(** X3: with no push, a particle that was inside the canvas and runs into a
    wall is put on the contact line with its velocity pointing back into
    the canvas. *)
Theorem applyPhysics_bounce_inward (W H : Q) (p : Particle) :
  inCanvas W H p -> pushX p == 0 -> pushY p == 0 ->
  let p' := applyPhysics W H p in
  (x p + vx p < radius p -> x p' = radius p /\ 0 < vx p') /\
  (W - radius p < x p + vx p -> x p' = W - radius p /\ vx p' < 0) /\
  (y p + vy p < radius p -> y p' = radius p /\ 0 < vy p') /\
  (H - radius p < y p + vy p -> y p' = H - radius p /\ vy p' < 0).
Proof.
  intros [[X1 X2] [Y1 Y2]] Hpx Hpy p'. subst p'.
  rewrite applyPhysics_unfold. set (q := integrated p).
  assert (EX : x q == x p + vx p) by (subst q; cbn; rewrite Hpx; ring).
  assert (EY : y q == y p + vy p) by (subst q; cbn; rewrite Hpy; ring).
  destruct (collideY_frame H (collideX W q)) as (_ & -> & -> & _).
  assert (RY : radius (collideX W q) = radius p)
    by (destruct (collideX_frame W q) as (-> & _); reflexivity).
  assert (YY : y (collideX W q) = y q)
    by (destruct (collideX_frame W q) as (_ & -> & _); reflexivity).
  assert (VY : vy (collideX W q) = vy p)
    by (destruct (collideX_frame W q) as (_ & _ & -> & _); reflexivity).
  repeat split.
  - unfold collideX.
    assert (L : x q < radius q) by (change (radius q) with (radius p); lra).
    apply Qltb_true in L. rewrite L. reflexivity.
  - unfold collideX.
    assert (L : x q < radius q) by (change (radius q) with (radius p); lra).
    apply Qltb_true in L. rewrite L. cbn. lra.
  - unfold collideX, Qgtb.
    destruct (Qltb_spec (x q) (radius q)) as [L|_];
      [change (radius q) with (radius p) in L; lra|].
    assert (G : W - radius q < x q) by (change (radius q) with (radius p); lra).
    apply Qltb_true in G. rewrite G. reflexivity.
  - unfold collideX, Qgtb.
    destruct (Qltb_spec (x q) (radius q)) as [L|_];
      [change (radius q) with (radius p) in L; lra|].
    assert (G : W - radius q < x q) by (change (radius q) with (radius p); lra).
    apply Qltb_true in G. rewrite G. cbn. lra.
  - unfold collideY. rewrite RY, YY.
    assert (L : y q < radius p) by lra.
    apply Qltb_true in L. rewrite L. cbn. reflexivity.
  - unfold collideY. rewrite RY, YY.
    assert (L : y q < radius p) by lra.
    apply Qltb_true in L. rewrite L. cbn. rewrite VY. lra.
  - unfold collideY, Qgtb. rewrite RY, YY.
    destruct (Qltb_spec (y q) (radius p)) as [L|_]; [lra|].
    assert (G : H - radius p < y q) by lra.
    apply Qltb_true in G. rewrite G. cbn. reflexivity.
  - unfold collideY, Qgtb. rewrite RY, YY.
    destruct (Qltb_spec (y q) (radius p)) as [L|_]; [lra|].
    assert (G : H - radius p < y q) by lra.
    apply Qltb_true in G. rewrite G. cbn. rewrite VY. lra.
Qed.

(** ** Animation frames *)

Lemma Forall2_map_self {A} (R : A -> A -> Prop) (f : A -> A) (l : list A) :
  (forall a, In a l -> R (f a) a) -> Forall2 R (map f l) l.
Proof.
  induction l as [|a l IH]; intro H; cbn; constructor.
  - apply H. now left.
  - apply IH. intros b Hb. apply H. now right.
Qed.

Lemma Forall2_compose {A} (R1 R2 R3 : A -> A -> Prop) (l3 l2 l1 : list A) :
  (forall a b c, R1 a b -> R2 b c -> R3 a c) ->
  Forall2 R1 l3 l2 -> Forall2 R2 l2 l1 -> Forall2 R3 l3 l1.
Proof.
  intros HR H32. revert l1.
  induction H32 as [|a b l3 l2 Hab _ IH]; intros l1 H21; inversion H21; subst;
    constructor; eauto.
Qed.

Lemma Forall2_refl {A} (R : A -> A -> Prop) (l : list A) :
  (forall a, R a a) -> Forall2 R l l.
Proof. intro H. induction l; constructor; auto. Qed.

Section Frames.

Context {M : MathLib}.
Variable cfg : Config.

Lemma applyMouseInteraction_mouse s : mouse (applyMouseInteraction s) = mouse s.
Proof.
  unfold applyMouseInteraction.
  destruct (Mouse.x (mouse s)); [|reflexivity].
  destruct (Mouse.y (mouse s)); reflexivity.
Qed.

Lemma applyMouseInteraction_width s :
  canvasWidth (applyMouseInteraction s) = canvasWidth s.
Proof.
  unfold applyMouseInteraction.
  destruct (Mouse.x (mouse s)); [|reflexivity].
  destruct (Mouse.y (mouse s)); reflexivity.
Qed.

Lemma applyMouseInteraction_height s :
  canvasHeight (applyMouseInteraction s) = canvasHeight s.
Proof.
  unfold applyMouseInteraction.
  destruct (Mouse.x (mouse s)); [|reflexivity].
  destruct (Mouse.y (mouse s)); reflexivity.
Qed.

Lemma applyMouseInteraction_Forall2 (R : Particle -> Particle -> Prop) s :
  (forall q, R q q) ->
  (forall mx my q, R (pushFromMouse mx my (Mouse.radius (mouse s)) q) q) ->
  Forall2 R (particles (applyMouseInteraction s)) (particles s).
Proof.
  intros Hrefl Hpush. rewrite applyMouseInteraction_map.
  destruct (pointerOf (mouse s)) as [[px py]|].
  - apply Forall2_map_self. intros q _. apply Hpush.
  - apply Forall2_refl. exact Hrefl.
Qed.

Lemma animate_particles s :
  particles (fst (animate cfg s)) =
  map (applyPhysics (canvasWidth s) (canvasHeight s))
      (particles (applyMouseInteraction s)).
Proof.
  unfold animate. cbn [fst particles set_particles].
  rewrite applyMouseInteraction_width, applyMouseInteraction_height.
  reflexivity.
Qed.

Lemma animate_mouse s : mouse (fst (animate cfg s)) = mouse s.
Proof. unfold animate. cbn. apply applyMouseInteraction_mouse. Qed.

Lemma animate_width s : canvasWidth (fst (animate cfg s)) = canvasWidth s.
Proof. unfold animate. cbn. apply applyMouseInteraction_width. Qed.

Lemma animate_height s : canvasHeight (fst (animate cfg s)) = canvasHeight s.
Proof. unfold animate. cbn. apply applyMouseInteraction_height. Qed.

(** A relation that holds across the force step and across the physics
    step holds across a frame. *)
Lemma animate_Forall2 (R : Particle -> Particle -> Prop) s :
  (forall q, R (applyPhysics (canvasWidth s) (canvasHeight s) q) q) ->
  (forall mx my q,
      R (applyPhysics (canvasWidth s) (canvasHeight s)
           (pushFromMouse mx my (Mouse.radius (mouse s)) q)) q) ->
  Forall2 R (particles (fst (animate cfg s))) (particles s).
Proof.
  intros Hphys Hboth. rewrite animate_particles, applyMouseInteraction_map.
  destruct (pointerOf (mouse s)) as [[px py]|].
  - rewrite map_map. apply Forall2_map_self. intros q _. apply Hboth.
  - apply Forall2_map_self. intros q _. apply Hphys.
Qed.

Lemma frames_invariant (Inv : ParticleSystem -> Prop) :
  (forall s, Inv s -> Inv (fst (animate cfg s))) ->
  forall n s, Inv s -> Inv (frames cfg n s).
Proof.
  intros Hstep n. induction n as [|n IH]; intros s Hs; cbn; [exact Hs|].
  apply IH, Hstep, Hs.
Qed.

Lemma frames_Forall2 (Inv : ParticleSystem -> Prop)
    (Step : Particle -> Particle -> Prop) (R : nat -> Particle -> Particle -> Prop) :
  (forall s, Inv s -> Inv (fst (animate cfg s))) ->
  (forall s, Inv s -> Forall2 Step (particles (fst (animate cfg s))) (particles s)) ->
  (forall q, R 0%nat q q) ->
  (forall n a b c, R n a b -> Step b c -> R (S n) a c) ->
  forall n s, Inv s -> Forall2 (R n) (particles (frames cfg n s)) (particles s).
Proof.
  intros Hinv Hstep H0 HS n. induction n as [|n IH]; intros s Hs; cbn.
  - apply Forall2_refl. exact H0.
  - apply (Forall2_compose (R n) Step (R (S n)) _ (particles (fst (animate cfg s))) _).
    + apply HS.
    + apply IH, Hinv, Hs.
    + apply Hstep, Hs.
Qed.

Lemma frames_mouse n s : mouse (frames cfg n s) = mouse s.
Proof.
  revert s. induction n as [|n IH]; intro s; cbn; [reflexivity|].
  rewrite IH. apply animate_mouse.
Qed.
++++++++++
> [About this exercise]: Reprint exactly the lines above that start at the one with "(y p + vy p" and end at the one with "assert (EY : y", keeping both and adding none.

> [Answer]:
  (y p + vy p < radius p -> y p' = radius p /\ 0 < vy p') /\
  (H - radius p < y p + vy p -> y p' = H - radius p /\ vy p' < 0).
Proof.
  intros [[X1 X2] [Y1 Y2]] Hpx Hpy p'. subst p'.
  rewrite applyPhysics_unfold. set (q := integrated p).
  assert (EX : x q == x p + vx p) by (subst q; cbn; rewrite Hpx; ring).
  assert (EY : y q == y p + vy p) by (subst q; cbn; rewrite Hpy; ring).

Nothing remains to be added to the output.